* GIVEN INFORMATION:

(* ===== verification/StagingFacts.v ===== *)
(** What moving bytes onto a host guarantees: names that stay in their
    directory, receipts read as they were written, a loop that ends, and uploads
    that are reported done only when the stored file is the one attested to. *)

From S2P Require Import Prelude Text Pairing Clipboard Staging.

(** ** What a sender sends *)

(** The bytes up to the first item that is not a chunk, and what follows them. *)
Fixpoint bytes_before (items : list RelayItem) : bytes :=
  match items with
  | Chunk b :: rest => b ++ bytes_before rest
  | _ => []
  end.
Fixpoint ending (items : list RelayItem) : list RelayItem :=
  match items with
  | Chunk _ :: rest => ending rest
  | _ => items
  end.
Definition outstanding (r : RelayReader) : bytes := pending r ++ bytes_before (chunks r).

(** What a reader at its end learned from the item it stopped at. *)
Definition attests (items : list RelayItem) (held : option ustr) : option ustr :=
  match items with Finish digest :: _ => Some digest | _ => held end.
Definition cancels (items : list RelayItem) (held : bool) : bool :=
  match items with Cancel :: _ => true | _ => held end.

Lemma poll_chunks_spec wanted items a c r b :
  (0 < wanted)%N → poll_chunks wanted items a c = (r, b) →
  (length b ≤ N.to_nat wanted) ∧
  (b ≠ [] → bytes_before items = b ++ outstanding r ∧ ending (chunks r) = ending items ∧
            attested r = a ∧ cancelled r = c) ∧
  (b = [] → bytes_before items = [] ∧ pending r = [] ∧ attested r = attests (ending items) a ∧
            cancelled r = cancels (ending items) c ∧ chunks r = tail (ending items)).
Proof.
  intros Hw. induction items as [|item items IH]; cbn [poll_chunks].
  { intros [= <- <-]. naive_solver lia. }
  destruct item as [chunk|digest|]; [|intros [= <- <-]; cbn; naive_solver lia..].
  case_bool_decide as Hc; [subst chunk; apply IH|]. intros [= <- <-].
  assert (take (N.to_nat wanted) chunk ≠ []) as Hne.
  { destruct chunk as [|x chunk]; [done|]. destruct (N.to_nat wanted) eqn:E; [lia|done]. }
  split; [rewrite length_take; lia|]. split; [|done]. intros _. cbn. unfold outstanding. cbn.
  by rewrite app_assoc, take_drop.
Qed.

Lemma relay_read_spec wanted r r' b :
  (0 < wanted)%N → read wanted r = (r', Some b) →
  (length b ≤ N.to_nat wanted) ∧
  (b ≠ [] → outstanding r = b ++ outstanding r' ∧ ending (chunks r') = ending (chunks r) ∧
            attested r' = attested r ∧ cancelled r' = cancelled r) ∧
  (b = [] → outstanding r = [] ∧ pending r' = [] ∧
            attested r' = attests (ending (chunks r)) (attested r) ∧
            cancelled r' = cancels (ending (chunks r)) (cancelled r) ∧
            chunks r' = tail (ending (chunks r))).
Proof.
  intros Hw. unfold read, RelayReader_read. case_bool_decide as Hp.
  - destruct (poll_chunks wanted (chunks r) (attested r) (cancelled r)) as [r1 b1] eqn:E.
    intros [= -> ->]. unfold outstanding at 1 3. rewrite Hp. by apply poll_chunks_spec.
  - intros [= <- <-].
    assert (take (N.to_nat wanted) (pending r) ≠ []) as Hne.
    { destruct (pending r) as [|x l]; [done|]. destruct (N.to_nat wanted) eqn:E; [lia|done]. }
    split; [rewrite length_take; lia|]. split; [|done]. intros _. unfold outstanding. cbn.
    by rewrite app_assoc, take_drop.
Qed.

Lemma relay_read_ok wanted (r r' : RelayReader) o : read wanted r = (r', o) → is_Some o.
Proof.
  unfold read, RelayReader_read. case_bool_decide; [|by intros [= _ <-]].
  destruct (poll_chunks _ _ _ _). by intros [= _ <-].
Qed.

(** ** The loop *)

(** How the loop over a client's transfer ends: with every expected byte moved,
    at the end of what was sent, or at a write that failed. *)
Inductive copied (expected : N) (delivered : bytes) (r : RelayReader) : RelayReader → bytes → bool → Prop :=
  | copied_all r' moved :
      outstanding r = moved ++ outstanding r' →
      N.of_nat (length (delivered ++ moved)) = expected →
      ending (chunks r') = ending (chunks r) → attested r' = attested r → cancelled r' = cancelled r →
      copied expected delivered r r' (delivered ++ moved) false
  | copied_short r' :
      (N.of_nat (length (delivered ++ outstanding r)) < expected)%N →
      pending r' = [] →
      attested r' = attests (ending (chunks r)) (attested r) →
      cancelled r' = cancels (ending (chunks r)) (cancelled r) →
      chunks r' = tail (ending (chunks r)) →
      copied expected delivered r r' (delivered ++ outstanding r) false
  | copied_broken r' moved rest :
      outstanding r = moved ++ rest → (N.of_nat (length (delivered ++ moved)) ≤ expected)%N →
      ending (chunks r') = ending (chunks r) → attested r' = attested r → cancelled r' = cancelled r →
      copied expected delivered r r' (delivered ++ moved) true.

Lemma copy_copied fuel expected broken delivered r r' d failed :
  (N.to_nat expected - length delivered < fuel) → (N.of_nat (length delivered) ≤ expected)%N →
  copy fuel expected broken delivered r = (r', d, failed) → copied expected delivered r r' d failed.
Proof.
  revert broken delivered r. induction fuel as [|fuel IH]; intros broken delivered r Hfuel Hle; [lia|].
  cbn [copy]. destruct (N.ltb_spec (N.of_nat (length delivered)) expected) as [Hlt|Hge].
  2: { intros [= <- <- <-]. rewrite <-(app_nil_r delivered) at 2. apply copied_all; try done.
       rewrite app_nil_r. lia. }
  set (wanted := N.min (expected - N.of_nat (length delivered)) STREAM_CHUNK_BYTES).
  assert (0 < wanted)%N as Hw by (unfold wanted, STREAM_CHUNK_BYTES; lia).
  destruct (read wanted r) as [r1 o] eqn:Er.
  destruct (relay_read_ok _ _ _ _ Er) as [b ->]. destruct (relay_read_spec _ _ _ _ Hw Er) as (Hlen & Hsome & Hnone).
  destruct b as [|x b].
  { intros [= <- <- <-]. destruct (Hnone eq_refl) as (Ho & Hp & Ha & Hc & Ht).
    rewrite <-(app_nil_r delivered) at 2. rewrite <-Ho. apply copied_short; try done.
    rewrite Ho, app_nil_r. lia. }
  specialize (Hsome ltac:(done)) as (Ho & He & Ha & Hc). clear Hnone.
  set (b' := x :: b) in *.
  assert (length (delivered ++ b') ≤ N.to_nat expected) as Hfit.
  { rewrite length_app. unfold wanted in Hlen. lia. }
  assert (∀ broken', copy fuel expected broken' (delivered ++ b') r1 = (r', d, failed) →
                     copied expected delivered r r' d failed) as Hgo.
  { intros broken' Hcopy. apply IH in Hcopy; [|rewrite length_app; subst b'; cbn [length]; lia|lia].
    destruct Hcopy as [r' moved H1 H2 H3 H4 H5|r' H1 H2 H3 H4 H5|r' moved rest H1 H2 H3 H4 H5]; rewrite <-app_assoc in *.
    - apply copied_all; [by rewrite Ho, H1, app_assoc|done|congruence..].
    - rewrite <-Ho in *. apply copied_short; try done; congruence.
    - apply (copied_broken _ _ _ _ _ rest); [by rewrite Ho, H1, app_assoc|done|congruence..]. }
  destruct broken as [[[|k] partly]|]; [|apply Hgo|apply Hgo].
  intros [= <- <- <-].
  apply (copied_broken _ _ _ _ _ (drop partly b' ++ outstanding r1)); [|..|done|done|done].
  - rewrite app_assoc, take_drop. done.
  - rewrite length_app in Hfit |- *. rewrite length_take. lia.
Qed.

* ACTIVITY:
Would you write down every record again, exactly?

* EXERCISE OUTPUT:
(* ===== verification/StagingFacts.v ===== *)
(** What moving bytes onto a host guarantees: names that stay in their
    directory, receipts read as they were written, a loop that ends, and uploads
    that are reported done only when the stored file is the one attested to. *)

From S2P Require Import Prelude Text Pairing Clipboard Staging.

(** ** What a sender sends *)

(** The bytes up to the first item that is not a chunk, and what follows them. *)
Fixpoint bytes_before (items : list RelayItem) : bytes :=
  match items with
  | Chunk b :: rest => b ++ bytes_before rest
  | _ => []
  end.
Fixpoint ending (items : list RelayItem) : list RelayItem :=
  match items with
  | Chunk _ :: rest => ending rest
  | _ => items
  end.
Definition outstanding (r : RelayReader) : bytes := pending r ++ bytes_before (chunks r).

(** What a reader at its end learned from the item it stopped at. *)
Definition attests (items : list RelayItem) (held : option ustr) : option ustr :=
  match items with Finish digest :: _ => Some digest | _ => held end.
Definition cancels (items : list RelayItem) (held : bool) : bool :=
  match items with Cancel :: _ => true | _ => held end.

Lemma poll_chunks_spec wanted items a c r b :
  (0 < wanted)%N → poll_chunks wanted items a c = (r, b) →
  (length b ≤ N.to_nat wanted) ∧
  (b ≠ [] → bytes_before items = b ++ outstanding r ∧ ending (chunks r) = ending items ∧
            attested r = a ∧ cancelled r = c) ∧
  (b = [] → bytes_before items = [] ∧ pending r = [] ∧ attested r = attests (ending items) a ∧
            cancelled r = cancels (ending items) c ∧ chunks r = tail (ending items)).
Proof.
  intros Hw. induction items as [|item items IH]; cbn [poll_chunks].
  { intros [= <- <-]. naive_solver lia. }
  destruct item as [chunk|digest|]; [|intros [= <- <-]; cbn; naive_solver lia..].
  case_bool_decide as Hc; [subst chunk; apply IH|]. intros [= <- <-].
  assert (take (N.to_nat wanted) chunk ≠ []) as Hne.
  { destruct chunk as [|x chunk]; [done|]. destruct (N.to_nat wanted) eqn:E; [lia|done]. }
  split; [rewrite length_take; lia|]. split; [|done]. intros _. cbn. unfold outstanding. cbn.
  by rewrite app_assoc, take_drop.
Qed.

Lemma relay_read_spec wanted r r' b :
  (0 < wanted)%N → read wanted r = (r', Some b) →
  (length b ≤ N.to_nat wanted) ∧
  (b ≠ [] → outstanding r = b ++ outstanding r' ∧ ending (chunks r') = ending (chunks r) ∧
            attested r' = attested r ∧ cancelled r' = cancelled r) ∧
  (b = [] → outstanding r = [] ∧ pending r' = [] ∧
            attested r' = attests (ending (chunks r)) (attested r) ∧
            cancelled r' = cancels (ending (chunks r)) (cancelled r) ∧
            chunks r' = tail (ending (chunks r))).
Proof.
  intros Hw. unfold read, RelayReader_read. case_bool_decide as Hp.
  - destruct (poll_chunks wanted (chunks r) (attested r) (cancelled r)) as [r1 b1] eqn:E.
    intros [= -> ->]. unfold outstanding at 1 3. rewrite Hp. by apply poll_chunks_spec.
  - intros [= <- <-].
    assert (take (N.to_nat wanted) (pending r) ≠ []) as Hne.
    { destruct (pending r) as [|x l]; [done|]. destruct (N.to_nat wanted) eqn:E; [lia|done]. }
    split; [rewrite length_take; lia|]. split; [|done]. intros _. unfold outstanding. cbn.
    by rewrite app_assoc, take_drop.
Qed.

Lemma relay_read_ok wanted (r r' : RelayReader) o : read wanted r = (r', o) → is_Some o.
Proof.
  unfold read, RelayReader_read. case_bool_decide; [|by intros [= _ <-]].
  destruct (poll_chunks _ _ _ _). by intros [= _ <-].
Qed.

(** ** The loop *)

(** How the loop over a client's transfer ends: with every expected byte moved,
    at the end of what was sent, or at a write that failed. *)
Inductive copied (expected : N) (delivered : bytes) (r : RelayReader) : RelayReader → bytes → bool → Prop :=
  | copied_all r' moved :
      outstanding r = moved ++ outstanding r' →
      N.of_nat (length (delivered ++ moved)) = expected →
      ending (chunks r') = ending (chunks r) → attested r' = attested r → cancelled r' = cancelled r →
      copied expected delivered r r' (delivered ++ moved) false
  | copied_short r' :
      (N.of_nat (length (delivered ++ outstanding r)) < expected)%N →
      pending r' = [] →
      attested r' = attests (ending (chunks r)) (attested r) →
      cancelled r' = cancels (ending (chunks r)) (cancelled r) →
      chunks r' = tail (ending (chunks r)) →
      copied expected delivered r r' (delivered ++ outstanding r) false
  | copied_broken r' moved rest :
      outstanding r = moved ++ rest → (N.of_nat (length (delivered ++ moved)) ≤ expected)%N →
      ending (chunks r') = ending (chunks r) → attested r' = attested r → cancelled r' = cancelled r →
      copied expected delivered r r' (delivered ++ moved) true.

Lemma copy_copied fuel expected broken delivered r r' d failed :
  (N.to_nat expected - length delivered < fuel) → (N.of_nat (length delivered) ≤ expected)%N →
  copy fuel expected broken delivered r = (r', d, failed) → copied expected delivered r r' d failed.
Proof.
  revert broken delivered r. induction fuel as [|fuel IH]; intros broken delivered r Hfuel Hle; [lia|].
  cbn [copy]. destruct (N.ltb_spec (N.of_nat (length delivered)) expected) as [Hlt|Hge].
  2: { intros [= <- <- <-]. rewrite <-(app_nil_r delivered) at 2. apply copied_all; try done.
       rewrite app_nil_r. lia. }
  set (wanted := N.min (expected - N.of_nat (length delivered)) STREAM_CHUNK_BYTES).
  assert (0 < wanted)%N as Hw by (unfold wanted, STREAM_CHUNK_BYTES; lia).
  destruct (read wanted r) as [r1 o] eqn:Er.
  destruct (relay_read_ok _ _ _ _ Er) as [b ->]. destruct (relay_read_spec _ _ _ _ Hw Er) as (Hlen & Hsome & Hnone).
  destruct b as [|x b].
  { intros [= <- <- <-]. destruct (Hnone eq_refl) as (Ho & Hp & Ha & Hc & Ht).
    rewrite <-(app_nil_r delivered) at 2. rewrite <-Ho. apply copied_short; try done.
    rewrite Ho, app_nil_r. lia. }
  specialize (Hsome ltac:(done)) as (Ho & He & Ha & Hc). clear Hnone.
  set (b' := x :: b) in *.
  assert (length (delivered ++ b') ≤ N.to_nat expected) as Hfit.
  { rewrite length_app. unfold wanted in Hlen. lia. }
  assert (∀ broken', copy fuel expected broken' (delivered ++ b') r1 = (r', d, failed) →
                     copied expected delivered r r' d failed) as Hgo.
  { intros broken' Hcopy. apply IH in Hcopy; [|rewrite length_app; subst b'; cbn [length]; lia|lia].
    destruct Hcopy as [r' moved H1 H2 H3 H4 H5|r' H1 H2 H3 H4 H5|r' moved rest H1 H2 H3 H4 H5]; rewrite <-app_assoc in *.
    - apply copied_all; [by rewrite Ho, H1, app_assoc|done|congruence..].
    - rewrite <-Ho in *. apply copied_short; try done; congruence.
    - apply (copied_broken _ _ _ _ _ rest); [by rewrite Ho, H1, app_assoc|done|congruence..]. }
  destruct broken as [[[|k] partly]|]; [|apply Hgo|apply Hgo].
  intros [= <- <- <-].
  apply (copied_broken _ _ _ _ _ (drop partly b' ++ outstanding r1)); [|..|done|done|done].
  - rewrite app_assoc, take_drop. done.
  - rewrite length_app in Hfit |- *. rewrite length_take. lia.
Qed.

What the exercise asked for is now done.